Stored items:

================================

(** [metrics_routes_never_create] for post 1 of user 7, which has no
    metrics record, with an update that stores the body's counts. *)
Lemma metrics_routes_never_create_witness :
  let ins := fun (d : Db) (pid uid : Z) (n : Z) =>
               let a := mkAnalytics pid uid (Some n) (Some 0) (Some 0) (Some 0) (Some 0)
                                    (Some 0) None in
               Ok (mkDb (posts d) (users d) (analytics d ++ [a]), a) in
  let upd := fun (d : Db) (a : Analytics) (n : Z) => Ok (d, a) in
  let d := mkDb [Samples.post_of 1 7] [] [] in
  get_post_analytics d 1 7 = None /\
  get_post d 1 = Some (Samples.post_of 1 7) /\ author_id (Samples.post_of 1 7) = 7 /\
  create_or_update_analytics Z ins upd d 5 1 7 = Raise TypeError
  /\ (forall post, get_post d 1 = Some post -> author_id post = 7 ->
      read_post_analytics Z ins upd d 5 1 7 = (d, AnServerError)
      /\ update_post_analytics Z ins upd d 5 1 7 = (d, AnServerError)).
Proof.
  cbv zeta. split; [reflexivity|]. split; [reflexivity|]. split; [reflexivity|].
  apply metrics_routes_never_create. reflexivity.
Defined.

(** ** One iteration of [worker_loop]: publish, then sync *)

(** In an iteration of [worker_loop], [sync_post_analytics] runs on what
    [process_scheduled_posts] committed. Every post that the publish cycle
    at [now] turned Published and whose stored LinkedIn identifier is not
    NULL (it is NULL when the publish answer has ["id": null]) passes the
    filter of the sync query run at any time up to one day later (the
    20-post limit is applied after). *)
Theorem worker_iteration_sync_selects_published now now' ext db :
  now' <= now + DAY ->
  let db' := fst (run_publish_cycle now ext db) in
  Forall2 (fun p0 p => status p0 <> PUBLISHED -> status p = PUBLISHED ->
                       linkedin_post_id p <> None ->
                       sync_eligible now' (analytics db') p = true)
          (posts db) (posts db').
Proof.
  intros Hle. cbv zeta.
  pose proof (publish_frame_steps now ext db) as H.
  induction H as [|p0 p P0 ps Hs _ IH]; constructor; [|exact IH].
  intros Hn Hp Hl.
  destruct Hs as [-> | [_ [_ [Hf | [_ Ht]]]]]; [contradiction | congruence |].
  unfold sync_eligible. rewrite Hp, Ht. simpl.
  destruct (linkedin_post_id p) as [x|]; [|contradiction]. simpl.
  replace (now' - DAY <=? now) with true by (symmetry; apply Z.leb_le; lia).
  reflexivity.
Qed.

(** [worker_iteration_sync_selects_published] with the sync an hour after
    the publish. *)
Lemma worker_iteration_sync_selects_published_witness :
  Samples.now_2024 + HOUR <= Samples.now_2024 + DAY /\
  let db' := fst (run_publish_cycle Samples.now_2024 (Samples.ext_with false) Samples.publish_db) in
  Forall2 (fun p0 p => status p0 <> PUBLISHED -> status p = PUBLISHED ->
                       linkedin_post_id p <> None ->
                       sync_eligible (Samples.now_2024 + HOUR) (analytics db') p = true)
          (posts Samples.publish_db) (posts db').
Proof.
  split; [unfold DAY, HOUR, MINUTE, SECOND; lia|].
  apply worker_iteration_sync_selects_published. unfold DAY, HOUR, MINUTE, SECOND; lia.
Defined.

================================

- **ASSIGNMENT**:
Go through the records above and copy each line where "SECOND" is found.

- **THE ANSWER**:
  split; [unfold DAY, HOUR, MINUTE, SECOND; lia|].
  apply worker_iteration_sync_selects_published. unfold DAY, HOUR, MINUTE, SECOND; lia.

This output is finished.